### STUDY MATERIAL

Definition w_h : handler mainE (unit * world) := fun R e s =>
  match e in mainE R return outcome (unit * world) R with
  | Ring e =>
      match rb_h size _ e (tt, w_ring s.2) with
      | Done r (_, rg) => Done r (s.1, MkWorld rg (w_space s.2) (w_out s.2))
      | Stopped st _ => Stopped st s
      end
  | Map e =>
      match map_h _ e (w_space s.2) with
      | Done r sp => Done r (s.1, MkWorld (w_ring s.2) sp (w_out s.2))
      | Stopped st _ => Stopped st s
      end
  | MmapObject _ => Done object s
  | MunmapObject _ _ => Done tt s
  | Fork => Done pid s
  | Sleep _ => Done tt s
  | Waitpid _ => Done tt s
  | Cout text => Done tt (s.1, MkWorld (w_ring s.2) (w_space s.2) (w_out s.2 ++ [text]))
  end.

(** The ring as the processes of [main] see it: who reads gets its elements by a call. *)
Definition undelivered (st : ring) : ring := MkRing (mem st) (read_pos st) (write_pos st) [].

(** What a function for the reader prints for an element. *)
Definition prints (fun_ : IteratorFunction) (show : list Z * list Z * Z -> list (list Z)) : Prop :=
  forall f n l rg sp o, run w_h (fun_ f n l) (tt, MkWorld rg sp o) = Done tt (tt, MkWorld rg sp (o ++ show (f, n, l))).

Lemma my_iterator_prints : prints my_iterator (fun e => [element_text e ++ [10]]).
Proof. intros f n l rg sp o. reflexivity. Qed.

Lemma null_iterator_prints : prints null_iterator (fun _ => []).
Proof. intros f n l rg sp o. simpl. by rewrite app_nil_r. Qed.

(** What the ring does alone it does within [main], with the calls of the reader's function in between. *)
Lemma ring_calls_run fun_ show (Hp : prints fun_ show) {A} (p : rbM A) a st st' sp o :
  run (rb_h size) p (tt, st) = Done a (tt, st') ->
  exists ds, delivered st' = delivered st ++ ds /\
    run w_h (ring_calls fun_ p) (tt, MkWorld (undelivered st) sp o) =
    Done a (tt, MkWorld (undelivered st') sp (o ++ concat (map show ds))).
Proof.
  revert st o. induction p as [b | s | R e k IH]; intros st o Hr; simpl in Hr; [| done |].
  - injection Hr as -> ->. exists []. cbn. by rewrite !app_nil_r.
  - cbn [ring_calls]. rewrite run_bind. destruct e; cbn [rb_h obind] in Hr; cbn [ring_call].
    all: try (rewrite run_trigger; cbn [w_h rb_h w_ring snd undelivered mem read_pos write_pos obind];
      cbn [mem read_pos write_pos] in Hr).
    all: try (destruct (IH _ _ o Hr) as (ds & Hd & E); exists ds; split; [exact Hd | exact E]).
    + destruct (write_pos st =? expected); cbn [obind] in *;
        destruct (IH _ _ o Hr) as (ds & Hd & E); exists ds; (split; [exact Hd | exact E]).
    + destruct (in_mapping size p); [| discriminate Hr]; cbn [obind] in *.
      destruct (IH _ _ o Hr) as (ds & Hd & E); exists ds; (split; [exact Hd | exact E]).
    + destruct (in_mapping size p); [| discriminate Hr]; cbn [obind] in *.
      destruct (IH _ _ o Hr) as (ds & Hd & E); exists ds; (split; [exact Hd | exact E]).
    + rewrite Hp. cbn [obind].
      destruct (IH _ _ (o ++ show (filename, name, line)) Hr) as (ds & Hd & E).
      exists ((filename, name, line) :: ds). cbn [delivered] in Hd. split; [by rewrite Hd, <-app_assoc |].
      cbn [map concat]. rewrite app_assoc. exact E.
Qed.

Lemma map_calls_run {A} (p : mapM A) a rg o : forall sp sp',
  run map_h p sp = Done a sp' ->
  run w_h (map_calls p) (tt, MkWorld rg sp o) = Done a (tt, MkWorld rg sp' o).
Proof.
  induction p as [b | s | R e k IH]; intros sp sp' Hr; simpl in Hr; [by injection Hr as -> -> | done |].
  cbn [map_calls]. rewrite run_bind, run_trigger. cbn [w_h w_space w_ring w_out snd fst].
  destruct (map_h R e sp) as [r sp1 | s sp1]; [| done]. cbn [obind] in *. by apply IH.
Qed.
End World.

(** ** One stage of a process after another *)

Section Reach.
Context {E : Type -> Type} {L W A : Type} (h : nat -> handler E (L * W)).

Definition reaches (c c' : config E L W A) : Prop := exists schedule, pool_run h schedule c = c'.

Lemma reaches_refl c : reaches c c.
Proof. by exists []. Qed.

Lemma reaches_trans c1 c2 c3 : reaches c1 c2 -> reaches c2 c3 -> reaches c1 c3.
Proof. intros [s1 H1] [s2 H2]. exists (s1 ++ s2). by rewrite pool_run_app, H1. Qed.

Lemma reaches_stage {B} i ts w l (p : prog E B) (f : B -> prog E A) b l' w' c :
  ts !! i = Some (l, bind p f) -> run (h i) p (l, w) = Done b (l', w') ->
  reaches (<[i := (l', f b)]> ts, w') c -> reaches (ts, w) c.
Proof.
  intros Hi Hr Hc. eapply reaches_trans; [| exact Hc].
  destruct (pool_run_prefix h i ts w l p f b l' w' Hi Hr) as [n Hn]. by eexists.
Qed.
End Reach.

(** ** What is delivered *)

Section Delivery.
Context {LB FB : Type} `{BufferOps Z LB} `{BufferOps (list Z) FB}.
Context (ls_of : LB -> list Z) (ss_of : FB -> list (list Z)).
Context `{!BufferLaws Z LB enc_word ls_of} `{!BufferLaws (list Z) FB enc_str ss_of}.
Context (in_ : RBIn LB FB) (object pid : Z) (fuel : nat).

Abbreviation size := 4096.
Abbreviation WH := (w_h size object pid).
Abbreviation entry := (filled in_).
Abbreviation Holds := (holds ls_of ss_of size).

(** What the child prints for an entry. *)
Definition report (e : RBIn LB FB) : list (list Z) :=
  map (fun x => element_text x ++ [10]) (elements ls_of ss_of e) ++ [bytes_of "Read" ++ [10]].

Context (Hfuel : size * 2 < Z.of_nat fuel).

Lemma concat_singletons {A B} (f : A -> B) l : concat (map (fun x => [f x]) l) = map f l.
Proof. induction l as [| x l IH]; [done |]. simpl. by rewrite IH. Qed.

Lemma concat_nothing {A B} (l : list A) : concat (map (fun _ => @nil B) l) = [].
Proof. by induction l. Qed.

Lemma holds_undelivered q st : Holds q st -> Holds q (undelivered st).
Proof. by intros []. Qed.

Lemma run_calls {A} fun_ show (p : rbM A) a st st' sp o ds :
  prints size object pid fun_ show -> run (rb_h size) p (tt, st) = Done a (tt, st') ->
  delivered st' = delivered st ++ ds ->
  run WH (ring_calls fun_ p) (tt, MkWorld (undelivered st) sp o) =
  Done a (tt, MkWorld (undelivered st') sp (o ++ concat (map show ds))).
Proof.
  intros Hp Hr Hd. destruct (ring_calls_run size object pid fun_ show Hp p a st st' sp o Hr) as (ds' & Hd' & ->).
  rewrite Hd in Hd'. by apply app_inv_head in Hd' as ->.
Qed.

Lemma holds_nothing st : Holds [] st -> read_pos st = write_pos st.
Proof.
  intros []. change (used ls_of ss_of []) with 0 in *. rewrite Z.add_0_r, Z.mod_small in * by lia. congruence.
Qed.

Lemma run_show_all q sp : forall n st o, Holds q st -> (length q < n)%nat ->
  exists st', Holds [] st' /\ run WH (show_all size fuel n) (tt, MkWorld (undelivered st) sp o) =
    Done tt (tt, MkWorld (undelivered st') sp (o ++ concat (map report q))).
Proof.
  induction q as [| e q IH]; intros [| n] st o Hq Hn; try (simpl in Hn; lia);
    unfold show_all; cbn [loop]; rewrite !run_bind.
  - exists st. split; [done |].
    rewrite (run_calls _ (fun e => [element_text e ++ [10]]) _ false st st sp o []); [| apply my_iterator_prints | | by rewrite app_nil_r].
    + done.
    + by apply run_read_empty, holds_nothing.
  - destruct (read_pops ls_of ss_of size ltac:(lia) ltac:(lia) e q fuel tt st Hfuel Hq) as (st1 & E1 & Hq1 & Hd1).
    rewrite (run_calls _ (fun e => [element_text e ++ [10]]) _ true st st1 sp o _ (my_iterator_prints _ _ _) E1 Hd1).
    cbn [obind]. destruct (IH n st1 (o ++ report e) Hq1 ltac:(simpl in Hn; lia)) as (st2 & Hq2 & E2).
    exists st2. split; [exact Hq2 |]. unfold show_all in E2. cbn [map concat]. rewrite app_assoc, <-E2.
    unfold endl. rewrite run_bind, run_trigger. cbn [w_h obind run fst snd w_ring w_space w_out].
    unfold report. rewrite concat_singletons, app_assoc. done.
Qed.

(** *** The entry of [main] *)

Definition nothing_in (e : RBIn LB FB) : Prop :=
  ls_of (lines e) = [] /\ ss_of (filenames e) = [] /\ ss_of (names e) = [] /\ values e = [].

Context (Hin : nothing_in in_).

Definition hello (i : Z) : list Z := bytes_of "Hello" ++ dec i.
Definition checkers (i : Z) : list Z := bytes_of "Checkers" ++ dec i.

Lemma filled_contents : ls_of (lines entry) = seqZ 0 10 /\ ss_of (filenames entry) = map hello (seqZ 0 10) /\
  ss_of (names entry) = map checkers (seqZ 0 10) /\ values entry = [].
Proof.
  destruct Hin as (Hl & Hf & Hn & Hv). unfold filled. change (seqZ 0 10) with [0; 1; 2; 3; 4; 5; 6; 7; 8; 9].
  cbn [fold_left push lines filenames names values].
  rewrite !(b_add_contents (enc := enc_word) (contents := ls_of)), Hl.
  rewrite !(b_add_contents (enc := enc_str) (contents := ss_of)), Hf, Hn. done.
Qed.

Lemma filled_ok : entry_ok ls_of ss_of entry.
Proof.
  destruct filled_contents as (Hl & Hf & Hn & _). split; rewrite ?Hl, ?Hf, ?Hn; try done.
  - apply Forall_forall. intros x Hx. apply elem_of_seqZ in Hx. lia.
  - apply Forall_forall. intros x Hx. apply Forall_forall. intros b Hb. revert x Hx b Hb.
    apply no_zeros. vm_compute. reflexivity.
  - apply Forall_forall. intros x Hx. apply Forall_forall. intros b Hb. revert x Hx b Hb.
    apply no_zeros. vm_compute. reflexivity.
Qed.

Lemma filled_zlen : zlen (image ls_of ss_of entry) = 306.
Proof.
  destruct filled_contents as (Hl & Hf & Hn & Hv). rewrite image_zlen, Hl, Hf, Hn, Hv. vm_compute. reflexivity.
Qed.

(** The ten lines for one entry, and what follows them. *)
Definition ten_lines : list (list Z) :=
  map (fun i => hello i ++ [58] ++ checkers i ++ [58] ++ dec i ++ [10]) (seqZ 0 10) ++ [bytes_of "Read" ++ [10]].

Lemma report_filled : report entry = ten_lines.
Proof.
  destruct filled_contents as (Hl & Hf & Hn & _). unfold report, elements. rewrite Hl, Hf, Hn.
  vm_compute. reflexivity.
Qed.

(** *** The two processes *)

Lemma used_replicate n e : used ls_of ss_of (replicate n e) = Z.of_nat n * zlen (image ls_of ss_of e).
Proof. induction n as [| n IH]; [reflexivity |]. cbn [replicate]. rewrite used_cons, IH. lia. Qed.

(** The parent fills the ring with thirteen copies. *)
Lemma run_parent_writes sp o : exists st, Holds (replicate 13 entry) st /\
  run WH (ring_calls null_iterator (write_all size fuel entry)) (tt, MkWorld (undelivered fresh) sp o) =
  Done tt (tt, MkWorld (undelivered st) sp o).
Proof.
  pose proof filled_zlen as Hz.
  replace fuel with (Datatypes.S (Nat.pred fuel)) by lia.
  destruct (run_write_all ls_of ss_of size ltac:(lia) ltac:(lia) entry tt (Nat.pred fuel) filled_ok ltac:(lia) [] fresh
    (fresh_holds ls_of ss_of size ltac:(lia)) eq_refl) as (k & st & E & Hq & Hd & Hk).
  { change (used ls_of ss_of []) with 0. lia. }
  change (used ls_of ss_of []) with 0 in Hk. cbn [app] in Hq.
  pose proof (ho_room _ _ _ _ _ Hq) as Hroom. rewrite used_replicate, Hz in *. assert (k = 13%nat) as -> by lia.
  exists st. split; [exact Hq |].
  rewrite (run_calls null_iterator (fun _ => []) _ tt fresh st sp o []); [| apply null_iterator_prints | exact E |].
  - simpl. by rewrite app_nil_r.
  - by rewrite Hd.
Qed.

######

- **WHAT THE EXERCISE ASKS**
Every line with "obind" in it should be copied from the entries.

- **RESULT**
  - cbn [ring_calls]. rewrite run_bind. destruct e; cbn [rb_h obind] in Hr; cbn [ring_call].
    all: try (rewrite run_trigger; cbn [w_h rb_h w_ring snd undelivered mem read_pos write_pos obind];
    + destruct (write_pos st =? expected); cbn [obind] in *;
    + destruct (in_mapping size p); [| discriminate Hr]; cbn [obind] in *.
    + destruct (in_mapping size p); [| discriminate Hr]; cbn [obind] in *.
    + rewrite Hp. cbn [obind].
  destruct (map_h R e sp) as [r sp1 | s sp1]; [| done]. cbn [obind] in *. by apply IH.
    cbn [obind]. destruct (IH n st1 (o ++ report e) Hq1 ltac:(simpl in Hn; lia)) as (st2 & Hq2 & E2).
    unfold endl. rewrite run_bind, run_trigger. cbn [w_h obind run fst snd w_ring w_space w_out].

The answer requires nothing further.